In Louisiana, the Louisiana Workforce Commission, though having website issues, has sped up its claims process and temporarily waived job search requirements. The agency and state revenue department also have said Louisiana businesses are getting a two-month deferral on making their first-quarter unemployment tax payments and state sales and excise taxes.
The first wave of unemployment checks is expected to go out this week. Normally, there is a one-week waiting period, but claims are being reviewed immediately, officials said. The maximum weekly benefit is $247.
Louisiana's trust fund is one of the strongest in the nation, with more than $1 billion in assets. A state official said that even if no money was paid into the fund, the state could make unemployment payments to every displaced Louisiana worker for 17 months.

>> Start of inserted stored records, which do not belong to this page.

(** A method call on [self.db]: reading the attribute raises when it was never
    assigned, otherwise the call is recorded. *)
Definition db_do (c : db_call) : M unit :=
  fun s =>
    match db s with
    | None => (Raise AttributeError, s)
    | Some l => (Return tt, with_db (l ++ [c]) s)
    end.

(** [self.nodes[host]] *)
Definition getitem (h : string) : M node :=
  fun s =>
    match Dict.get h (nodes s) with
    | Some n => (Return n, s)
    | None => (Raise KeyError, s)
    end.

(** ** The methods of [NodeMap] *)

(** [__init__]: no lock, an empty dict, and no [db] attribute (its assignment
    is commented out). The class attribute and the files are the caller's. *)
Definition init (lf : option string) (env : lock_outcome)
    (base : option string) (hosts netgroup : file) : NodeMap :=
  mk_NodeMap lf env Unset [] None base hosts netgroup.

(** [lock]: [self.__lock = open(self.lock_file, 'w+')] then
    [fcntl.lockf(self.__lock, LOCK_EX)]. [open(None, 'w+')] is a [TypeError];
    when [open] raises, [self.__lock] keeps its value; when [lockf] raises,
    [self.__lock] is the file just opened, without the lock. *)
Definition lock : M unit :=
  fun s =>
    match lock_file s with
    | None => (Raise TypeError, s)
    | Some _ =>
        match lock_env s with
        | open_fails => (Raise OSError, s)
        | lockf_fails => (Raise OSError, with_lock Opened s)
        | lock_granted => (Return tt, with_lock Locked s)
        end
    end.

(** [unlock]: [self.__lock.close()] then [self.__lock = None]; closing the
    file gives the lock up. [None.close()] is an [AttributeError]. *)
Definition unlock : M unit :=
  fun s =>
    match __lock s with
    | Unset => (Raise AttributeError, s)
    | _ => (Return tt, with_lock Unset s)
    end.

Definition read_hosts_base : M string :=
  fun s =>
    match hosts_base s with
    | Some c => (Return c, s)
    | None => (Raise OSError, s)
    end.

(** [with open(path, 'w') as f: f.write(text)] *)
Definition write_file (get : NodeMap -> file)
    (put : file -> NodeMap -> NodeMap) (text : string) : M unit :=
  fun s =>
    if writable (get s) then (Return tt, put (mk_file true text) s)
    else (Raise OSError, s).

(** One line of [/etc/hosts]:
    [' '.join(['1.2.3.4' if node['ip']=='' else node['ip'], host])]. *)
Definition hosts_line (e : string * node) : string :=
  Str.join " " [if String.eqb (ip (snd e)) "" then "1.2.3.4" else ip (snd e);
                fst e].

Definition hosts_text (base : string) (d : Dict.t) : string :=
  base ++ Str.join Str.newline (map hosts_line d) ++ Str.newline.

Definition netgroup_text (d : Dict.t) : string :=
  "skyway    "
  ++ Str.join " "
       (map (fun e => "(" ++ ip (snd e) ++ ",,)")
            (filter (fun e => negb (String.eqb (ip (snd e)) "")) d))
  ++ Str.newline.

Definition dump_hosts : M unit :=
  lock ;;
  hostsbase <- read_hosts_base ;;
  d <- gets nodes ;;
  write_file etc_hosts with_etc_hosts (hosts_text hostsbase d) ;;
  write_file etc_netgroup with_etc_netgroup (netgroup_text d) ;;
  unlock.

Definition apply_kwargs (kw : kwargs) (n : node) : node :=
  mk_node (host n) (cloud n) (type n) (account n)
          (kw_instance kw) (kw_ip kw) (kw_start kw).

(** [update]: the item assignments on [self.nodes[host]] come first and raise
    [KeyError] for an unknown host; the connector is reached afterwards. *)
Definition update (h : string) (kw : kwargs) : M unit :=
  n <- getitem h ;;
  modify (fun s => with_nodes (Dict.set h (apply_kwargs kw n) (nodes s)) s) ;;
  db_do (update_one "node_map" "host" h kw).

Definition has_node (name : string) : M bool :=
  n <- getitem name ;;
  ret (negb (String.eqb (instance n) "")).

(** [power_on]; [now] is the string [NodeMap.tsnow()] returns. *)
Definition power_on (h inst addr now : string) : M unit :=
  update h (mk_kwargs inst addr (PyStr now)) ;;
  dump_hosts.

(** The scan of [power_off]: the first host whose node has this cloud and
    this instance. *)
Fixpoint find_host (c i : string) (d : Dict.t) : option string :=
  match d with
  | [] => None
  | (hostname, n) :: r =>
      if String.eqb (cloud n) c && String.eqb (instance n) i then Some hostname
      else find_host c i r
  end.

Definition resolve_host (h : string) (c i : option string) (d : Dict.t)
    : string :=
  match c, i with
  | Some c', Some i' =>
      match find_host c' i' d with Some hostname => hostname | None => h end
  | _, _ => h
  end.

Definition journal_of (n : node) (now : string) : journal_entry :=
  mk_journal (host n) (cloud n) (type n) (account n) (instance n) (start n) now.

Definition power_off (h : string) (c i : option string) (now : string)
    : M string :=
  d <- gets nodes ;;
  let h' := resolve_host h c i d in
  if String.eqb h' "" || negb (Dict.mem h' d) then ret ""
  else
    n <- getitem h' ;;
    update h' (mk_kwargs "" "" (PyStr "0")) ;;
    db_do (insert_one "node_journal" (JournalRow (journal_of n now))) ;;
    dump_hosts ;;
    ret (instance n).

(** [host in nodes] for the argument of [rebuild]. *)
Definition listed (h : string) (new_nodes : list string) : bool :=
  existsb (String.eqb h) new_nodes.

(** The first loop of [rebuild]. Its error branch formats a message with
    the variable [name], which is bound nowhere: evaluating it raises
    [NameError] before any string is built or returned. *)
Fixpoint scan_removed (new_nodes : list string) (d : Dict.t)
    (removed : list string) : outcome (list string) :=
  match d with
  | [] => Return removed
  | (h, n) :: r =>
      if negb (listed h new_nodes) then
        if negb (String.eqb (instance n) "") then Raise NameError
        else scan_removed new_nodes r (removed ++ [h])
      else scan_removed new_nodes r removed
  end.

(** [w[i]] *)
Definition index (w : list string) (i : nat) : M string :=
  match nth_error w i with
  | Some x => ret x
  | None => raise IndexError
  end.

(** The dict literal of [rebuild], its items evaluated in source order. *)
Definition new_node (h : string) : M node :=
  let w := Str.split "-" h in
  c <- index w 1 ;;
  t <- index w 2 ;;
  a0 <- index w 0 ;;
  a1 <- index w 1 ;;
  ret (mk_node h c t (a0 ++ "-" ++ a1) "" "" (PyInt 0)).

Definition remove_host (h : string) : M unit :=
  modify (fun s => with_nodes (Dict.del h (nodes s)) s) ;;
  db_do (remove_one "node_map" "host" h).

Definition add_host (h : string) : M unit :=
  d <- gets nodes ;;
  if Dict.mem h d then ret tt
  else
    n <- new_node h ;;
    modify (fun s => with_nodes (Dict.set h n (nodes s)) s) ;;
    db_do (insert_one "node_map" (NodeRow n)).

Definition rebuild (new_nodes : list string) : M unit :=
  d <- gets nodes ;;
  removed <- (fun s => (scan_removed new_nodes d [], s)) ;;
  for_each removed remove_host ;;
  for_each new_nodes add_host.

(** ** Predicates used by the statements *)

(** Invariant I1 of the data model, with Python's [==] on the start field:
    instance empty, ip empty and [start == 0] all agree. *)
Definition I1 (n : node) : Prop :=
  (instance n = "" <-> ip n = "")
  /\ (ip n = "" <-> py_eqb (start n) (PyInt 0) = true).

(** The environment lets [dump_hosts] run to its end. *)
Definition usable (s : NodeMap) : Prop :=
  lock_file s <> None /\ lock_env s = lock_granted /\ hosts_base s <> None
  /\ writable (etc_hosts s) = true /\ writable (etc_netgroup s) = true.

(** Host names and addresses that fit on one line of [/etc/hosts]. *)
Definition one_line (e : string * node) : bool :=
  Str.lacks "010"%char (fst e) && Str.lacks "010"%char (ip (snd e)).

(** What the dict literal of [rebuild] holds for a host name with at least
    three hyphen-separated segments. *)
Definition parsed (h : string) (n : node) : Prop :=
  exists w0 w1 w2 rest,
    Str.split "-" h = w0 :: w1 :: w2 :: rest
    /\ n = mk_node h w1 w2 (w0 ++ "-" ++ w1) "" "" (PyInt 0).

(** Lock and files are what they were: only the dict and the connector log
    may differ. *)
Definition same_env (s s' : NodeMap) : Prop :=
  lock_file s' = lock_file s /\ lock_env s' = lock_env s
  /\ __lock s' = __lock s
  /\ hosts_base s' = hosts_base s
  /\ etc_hosts s' = etc_hosts s /\ etc_netgroup s' = etc_netgroup s.

(** The netgroup tuple of a node. *)
Definition netgroup_tuple (e : string * node) : string :=
  "(" ++ ip (snd e) ++ ",,)".

(** ** Sample states *)

Module Sample.

Definition rw : file := mk_file true "".

Definition a_on : node :=
  mk_node "a" "aws" "t1" "rcc-aws" "i-1" "10.0.0.1" (PyStr "1700000000").

Definition b_off : node :=
  mk_node "b" "aws" "t1" "rcc-aws" "" "" (PyInt 0).

Definition c_off : node :=
  mk_node "rcc-aws-t1" "aws" "t1" "rcc-aws" "" "" (PyInt 0).

(** A map with a connector, a lock file and usable files. *)
Definition ready (d : Dict.t) : NodeMap :=
  mk_NodeMap (Some "/var/lock/skyway") lock_granted Unset d (Some [])
             (Some ("127.0.0.1 localhost" ++ Str.newline)) rw rw.

(** The map as [__init__] leaves it, with usable files. *)
Definition fresh : NodeMap :=
  init (Some "/var/lock/skyway") lock_granted
       (Some ("127.0.0.1 localhost" ++ Str.newline)) rw rw.

End Sample.

(** ** Running the monad *)

Lemma bind_return {A B} (c : M A) (k : A -> M B) s a s' :
  c s = (Return a, s') -> bind c k s = k a s'.
Proof. intros H. unfold bind. now rewrite H. Qed.

Lemma bind_raise {A B} (c : M A) (k : A -> M B) s e s' :
  c s = (Raise e, s') -> bind c k s = (Raise e, s').
Proof. intros H. unfold bind. now rewrite H. Qed.

(** ** Facts about the dict *)

Lemma mem_get_none k d : Dict.mem k d = false <-> Dict.get k d = None.
Proof.
  unfold Dict.mem. destruct (Dict.get k d); split; congruence.
Qed.

Lemma mem_get_some k d : Dict.mem k d = true <-> exists n, Dict.get k d = Some n.
Proof.
  unfold Dict.mem. destruct (Dict.get k d) as [n|]; split; try congruence.
  - intros _. now exists n.
  - intros [n H]. discriminate.
Qed.

Lemma mem_in_keys k d : Dict.mem k d = true <-> In k (Dict.keys d).
Proof.
  rewrite mem_get_some. induction d as [|[k' v] r IH]; simpl.
  - split; [intros [n H]; discriminate | tauto].
  - destruct (String.eqb_spec k' k) as [->|Hne].
    + split; [now left | intros _; now exists v].
    + rewrite IH. split; [now right | intros [H|H]; [contradiction | exact H]].
Qed.

Lemma listed_in h l : listed h l = true <-> In h l.
Proof.
  unfold listed. rewrite existsb_exists. split.
  - intros [x [Hin Heq]]. apply String.eqb_eq in Heq. now subst.
  - intros H. exists h. split; [exact H | apply String.eqb_refl].
Qed.

(** ** The first loop of [rebuild] *)

Lemma scan_removed_live new_nodes d : forall acc h n,
  In (h, n) d -> listed h new_nodes = false -> instance n <> "" ->
  scan_removed new_nodes d acc = Raise NameError.
Proof.
  induction d as [|[k v] r IH]; intros acc h n Hin Hl Hon; [destruct Hin|].
  simpl. destruct Hin as [[= -> ->]|Hin].
  - rewrite Hl. simpl. destruct (String.eqb_spec (instance n) ""); [contradiction | reflexivity].
  - destruct (listed k new_nodes); simpl; [now apply (IH _ h n)|].
    destruct (String.eqb (instance v) ""); simpl; [now apply (IH _ h n) | reflexivity].
Qed.

(** ** C7: [power_off] on an unknown host *)

(** C7. When [host=g] names no key of [self.nodes] and the [(cloud, instance)]
    pair, if both are given, matches no node, [power_off] returns the empty
    string and the whole state (registry, connector calls, lock, files) is
    what it was. *)
Theorem power_off_unknown_host s g c i now :
  Dict.mem g (nodes s) = false ->
  (forall c' i', c = Some c' -> i = Some i' -> find_host c' i' (nodes s) = None) ->
  power_off g c i now s = (Return "", s).
Proof.
  intros Hg Hscan. unfold power_off.
  rewrite (bind_return _ _ s (nodes s) s) by reflexivity.
  assert (resolve_host g c i (nodes s) = g) as ->.
  { unfold resolve_host. destruct c as [c'|], i as [i'|]; try reflexivity.
    now rewrite (Hscan c' i'). }
  rewrite Hg. simpl. rewrite orb_true_r. reflexivity.
Qed.

Lemma power_off_unknown_host_witness :
  power_off "ghost" None None "1700000000"
            (Sample.ready [("a", Sample.a_on); ("b", Sample.b_off)])
  = (Return "", Sample.ready [("a", Sample.a_on); ("b", Sample.b_off)]).
Proof.
  apply power_off_unknown_host; [reflexivity | intros c' i' H; discriminate H].
Defined.

(** ** C4: [rebuild] that would drop a live node *)

(** C4. When some current host is missing from the new list and its instance
    is not empty, [rebuild] leaves the state untouched, but it does not return
    an error value: building the message evaluates the unbound variable
    [name], so the call ends in [NameError]. *)
Theorem rebuild_live_removed_raises s new_nodes h n :
  In (h, n) (nodes s) -> listed h new_nodes = false -> instance n <> "" ->
  rebuild new_nodes s = (Raise NameError, s).
Proof.
  intros Hin Hl Hon. unfold rebuild.
  rewrite (bind_return _ _ s (nodes s) s) by reflexivity.
  apply bind_raise. now rewrite (scan_removed_live _ _ _ h n).
Qed.

Lemma rebuild_live_removed_raises_witness :
  rebuild [] (Sample.ready [("a", Sample.a_on)])
  = (Raise NameError, Sample.ready [("a", Sample.a_on)]).
Proof.
  apply (rebuild_live_removed_raises _ _ "a" Sample.a_on);
    [now left | reflexivity | discriminate].
Defined.

(** ** C10: the map without a connector *)

Section NoConnector.

Variable s : NodeMap.
Hypothesis no_db : db s = None.

Lemma update_unset_known h kw n :
Dict.get h (nodes s) = Some n ->
update h kw s
= (Raise AttributeError,
   with_nodes (Dict.set h (apply_kwargs kw n) (nodes s)) s).
Proof.
intros Hget. unfold update, bind, getitem, modify, db_do.
rewrite Hget. simpl. now rewrite no_db.
Qed.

However, Richardson said as states begin drawing down their trust funds, the federal government should supplement them to help laid-off workers and prevent reductions in benefits or additional payments from employers.
Oil price collapse
Exacerbating Louisiana's economic situation is a severe downturn in already low oil prices, triggered by wide-open production in Saudi Arabia and Russia. That feud started after previously cooperative Russia declined to participate in a move by the 14-nation Organization of Petroleum Exporting Countries to trim output to support oil prices. Over the past week, prices fell below $20 per barrel with the glut of oil and less demand created by the coronavirus. That's bad news for energy producers and service companies that support them, in Lafayette but even more so in Houma-Thibodaux.
Energy companies and related businesses comprised 29.4% of the more diversified Lafayette-area gross domestic product as of October 2019, according to the Lafayette Economic Development Authority’s analysis of federal data. That was down from 45% in 2015, and roughly 70% in the 1980s. The reduced dependence on oil and gas has helped Lafayette avoid the fate of Houma, which historically is home to a similar mix of businesses.
"If prices stay in the $20 to $30 bracket for very long, it will push out some producers, especially in the U.S. where the market operates freely. It will have an impact in Louisiana where we have many small independent oil and gas producers," Richardson said.
"All these changes will work their way through the Louisiana economy," Richardson said of the rock bottom oil price and impact from the coronavirus.